The two sides' joint proposed jury questionnaire agreed on most questions but noted their disagreements on some — including those about political affiliations.

The defense proposed questions about whether potential jurors were registered to vote and registered with a political party and whether they voted in the 2020 election. The special counsel's team objected to the questions in the filing Wednesday.

This image, contained in the indictment against former President Donald Trump, shows boxes of records in a storage room at Trump's Mar-a-Lago estate in Palm Beach, Fla., that were photographed on Nov. 12, 2021. Trump is facing 37 felony charges related to the mishandling of classified documents according to an indictment unsealed Friday, June 9, 2023. (Justice Dept. via AP file)

The special counsel proposed asking potential jurors whether they believe the 2020 presidential election was stolen. Trump’s team objected to the question.

Trump’s team is pushing to add a question about whether potential jurors view politicians in a negative light.

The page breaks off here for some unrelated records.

(* ===== verification/FaultTheorems.v ===== *)
(** * FaultTheorems: the invariant checks of the engine never fail

    The two theorems on the error behaviour of the engine, with their witnesses: the
    masked tiebreaker is total and agrees with its reference implementation, and
    [verify] throws nothing but what user code made it throw. *)

From stdpp Require Import base tactics numbers relations sets sorting list strings.
From S2P Require Import Prelude Errors Event Relation ExecutionGraph ExplorationGraph Porf.
From S2P Require Import Consistency StorageFacts ExecutionGraphFacts ExplorationFacts Rollback.
From S2P Require Import Queries PorfFacts PorfClocks ConsistencyFacts CheckerFacts FifoFacts.
From S2P Require Import Program Masked Dpor Revisit Explorer RestrictFacts SoundFacts.
From S2P Require Import Tiebreaker.
From S2P Require Import MaskedFacts RevisitFacts NextEvent Conformance Totality EngineFacts.
From S2P Require Import Faults.
From S2P Require Import Termination VerifyFacts Samples GraphTheorems CheckerTheorems.
From S2P Require Import StepTheorems.

Section faults.
Context {V : Type} `{EqDecision V} (value_lt : V → V → bool).

(** C15: the tiebreaker that works on the full graph with a keep mask returns, and returns
    what materializing the restricted graph and running the reference tiebreaker on it
    returns: on a sound graph, for a mask closed under program order that keeps a blocking
    receive and its source, both give the send that comes first, by sender thread and
    insertion order, among the sends the receive may read instead of its source such that
    the restricted graph stays consistent. *)
Theorem masked_tiebreaker_agrees bound model (g : ExplorationGraph V) mask recv current er rl :
  Sound bound model g → length mask = event_count g →
  (∀ a b, po (events g) a b → mask !! b = Some true → mask !! a = Some true) →
  events g !! recv = Some er → as_receive er = Some rl → is_nonblocking rl = false →
  rf_find (reads_from g) recv = Some (from_send current) →
  mask !! recv = Some true → mask !! current = Some true →
  ∃ s r recv' s' er', get_cons_tiebreaker_masked g mask recv model = Ok s ∧
    get_cons_tiebreaker_masked_via_restriction g mask recv model = Ok s ∧
    restrict_from_keep_mask g mask = Ok r ∧
    kept_ids mask !! recv' = Some recv ∧ kept_ids mask !! s' = Some s ∧
    events r !! recv' = Some er' ∧
    tiebreak model (events r) (reads_from r) (allow_missing_reads_for_non_target recv')
      recv' er' rl s'.
Proof.
  intros [[Hinv _ Ht _] Hc] Hlen Hclosed Her Hrl Hb Hsrc Hr Hcur.
  by eapply get_cons_tiebreaker_masked_Ok.
Qed.

(** C23: [revisit_condition] and [next_backward_revisit_child] return on every sound graph:
    none of the invariant checks they make ([internal_error]), none of the checked lookups
    ([precondition_error]) and none of the unchecked vector accesses (undefined behaviour)
    fails, for any event and any list of receives of the graph. *)
Theorem revisits_return bound model (g : ExplorationGraph V) send receives i :
  Sound bound model g → send < event_count g → (∀ r, r ∈ receives → r < event_count g) →
  (∀ e, e < event_count g → ∃ b, revisit_condition value_lt g e send model = Ok b) ∧
  ∃ c, next_backward_revisit_child value_lt g send model receives i = Ok c.
Proof.
  intros Hs Hsend Hr. split.
  - intros e He. by apply (revisit_condition_returns value_lt bound model).
  - by apply (next_backward_revisit_child_returns value_lt bound model).
Qed.

Context {O : Type} (clock : nat → Z) (config : DporConfig V O).

(** C4: an accepted configuration makes [verify] throw nothing but a [user_code_error] or
    the error of a thread with no event index left: when every callback returns or throws,
    every receive matcher returns, and the thread ids fit, no [internal_error], no other
    [precondition_error] and no undefined behaviour occurs in the whole exploration,
    however long it runs. *)
Theorem verify_reports_user_errors_only (o : O) tids :
  total_program (program config) → catchable_program (program config) →
  catchable_observers config → validate_terminal_observer_config config = Ok tt →
  sorted_thread_ids (program config) = Ok tids → (∀ tid, tid ∈ tids → tid ≤ kMaxThreadId)%N →
  ∃ n, ∀ fuel e, n ≤ fuel → verify value_lt clock config o fuel = Throw e →
    is_Some (user_code_kind e) ∨ e = no_available_index.
Proof.
  intros Htotal Hcatch Hobs Hval Htids Hmax.
  set (x0 := new_sequential_state config (clock 0) new_result o 1).
  destruct (sequential_halts value_lt clock config tids o) as (n & Hn). fold x0 in Hn.
  exists n. intros fuel e Hle Hrun. unfold verify in Hrun. rewrite Hval, Htids in Hrun.
  cbn [mbind result_bind] in Hrun.
  pose proof (sorted_runnable _ _ Htids Hmax) as Hruns.
  pose proof (sequential_guarded config clock (clock 0) Hobs) as Hguard.
  destruct (visit_sequential _ _ _ _ fuel _ _ _ _ _) as [m|e'] eqn:Hv; cbn [mbind result_bind] in Hrun.
  - destruct (publish_final_progress config clock (clock 0) (executor m)) as [s|e'] eqn:Hf; [done|].
    injection Hrun as <-. by apply (publish_final_guarded config clock (clock 0) Hobs (executor m)).
  - injection Hrun as <-. unfold visit_sequential, run, run_loop in Hv. fold x0 in Hv.
    assert (Explorer_ok config tids (λ _, True) (empty_exploration_graph (V := V)) (λ _, True)
      (MkExplorer x0 empty_exploration_graph [MkContext None [enter 0 Visit]])) as Hok.
    { pose proof (empty_Sound (V := V) (max_thread_events config) (communication_model config)) as Hs.
      split; [done|]. simpl. split; [done|]. split_and!; [apply Hs|intros; apply Hs|done|done]. }
    assert (∀ oof, while fuel oof (run_step (H := sequential_executor config clock (clock 0))
      value_lt config tids) (MkExplorer x0 empty_exploration_graph
        [MkContext None [enter 0 Visit]]) = Throw e') as Hany.
    { intros oof. by rewrite (Hn fuel oof Hle), <-(Hn fuel nontermination Hle). }
    assert (∀ oof, e' = oof ∨ expected e') as Hcases.
    { intros oof. eapply (while_guarded (H := sequential_executor config clock (clock 0))
        value_lt config tids (λ _, True) (anything_carried _ _ _ _) empty_exploration_graph (λ _, True));
        [by split|done..|apply Hany]. }
    destruct (Hcases nontermination) as [->|?]; [|done].
    by destruct (Hcases undefined_behavior).
Qed.

End faults.

(** ** Witnesses *)

(** In [rival] the receive 1 reads the send 0; the send 2 of thread 2 is unread. *)
Lemma masked_tiebreaker_agrees_witness :
  ∃ s, get_cons_tiebreaker_masked rival [true; true; true] 1 Async = Ok s ∧
    get_cons_tiebreaker_masked_via_restriction rival [true; true; true] 1 Async = Ok s.
Proof.
  assert (∃ er rl, events rival !! 1 = Some er ∧ as_receive er = Some rl ∧ is_nonblocking rl = false)
    as (er & rl & Her & Hrl & Hb).
  { vm_compute. eexists _, _. by split_and!. }
  destruct (masked_tiebreaker_agrees 0 Async rival [true; true; true] 1 0 er rl rival_Sound)
    as (s & _ & _ & _ & _ & Hs & Hs' & _).
  - reflexivity.
  - intros a b [Hab _] Hb'%lookup_lt_Some. simpl in Hb'.
    destruct a as [|[|[|a]]]; [reflexivity..|lia].
  - exact Her.
  - exact Hrl.
  - exact Hb.
  - vm_compute. reflexivity.
  - reflexivity.
  - reflexivity.
  - exists s. split; [exact Hs|exact Hs'].
Defined.

Lemma revisits_return_witness :
  ∃ c, next_backward_revisit_child Nat.ltb rival 2 Async [1] 0 = Ok c.
Proof.
  apply (revisits_return Nat.ltb 0 Async rival 2 [1] 0 rival_Sound).
  - apply Nat.ltb_lt. vm_compute. reflexivity.
  - intros r ->%list_elem_of_singleton. apply Nat.ltb_lt. vm_compute. reflexivity.
Defined.

Lemma two_senders_catchable : catchable_program two_senders.
Proof.
  intros tid f trace step e Hf He. exfalso. unfold tm_at, two_senders in Hf. simpl in Hf.
  destruct (N.to_nat tid) as [|[|[|n]]]; simpl in Hf; try discriminate Hf; injection Hf as <-;
    discriminate He.
Qed.

Lemma verify_reports_user_errors_only_witness :
  ∃ n, ∀ fuel e, n ≤ fuel → verify Nat.ltb (λ _, 0%Z) sample_config [] fuel = Throw e →
    is_Some (user_code_kind e) ∨ e = no_available_index.
Proof.
  apply (verify_reports_user_errors_only Nat.ltb (λ _, 0%Z) sample_config [] [0; 1; 2]%N).
  - exact two_senders_total.
  - exact two_senders_catchable.
  - split_and!; [|discriminate|discriminate]. intros f o t e [= <-]. discriminate.
  - reflexivity.
  - vm_compute. reflexivity.
  - intros tid Htid. apply N.leb_le.
    repeat (apply elem_of_cons in Htid as [->|Htid]; [reflexivity|]). by apply elem_of_nil in Htid.
Defined.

The questionnaire also asks about views about federal prosecutors, law enforcement, criminal defense attorneys and judges.

The proposed questions could give lawyers insight into potential jurors' political affiliations or biases, which can influence how the sides attempt to fill the jury. The trial, which centers on allegations that Trump improperly handled classified documents, is scheduled to begin May 20.

The two sides disagreed over how to characterize the length of the trial to potential jurors. Smith’s team said the trial will last about four to six weeks, while Trump’s team is arguing for framing it as a longer trial, at eight to 10 weeks.

While a selection of the questions prompted disagreements, the two sides agreed on most of the 31-page questionnaire.

Smith's and Trump's teams agreed to a question about whether potential jurors have displayed bumper stickers or magnets on their vehicles in the last five years. Such magnets are often used to show support for politicians or issues.

The parties also agreed to questions asking potential jurors to name three people whom they admire the most and the least, with explanations.

Trump's defense and the special counsel's team agreed to the question "What are your main sources of news and commentary?" However, the special counsel’s team would like potential jurors to check all sources that apply, and Trump's team wants them to rank sources that apply. The news outlets jurors can select include local and national outlets and outlets across the political spectrum.

Later in the questionnaire, Smith's team entered a question asking potential jurors to "describe the amount of media coverage you have seen or heard about this case." Trump's team objected to the language.

On Thursday, Smith's and Trump's legal teams proposed new trial dates. Trump's lawyers proposed an August start date, while Smith's team suggested starting in July.

Trump was indicted in June on charges related to allegations of mishandling of classified documents. In July, he was hit with additional charges, which alleged that he was part of a scheme to obstruct the investigation. Trump and his two co-defendants pleaded not guilty.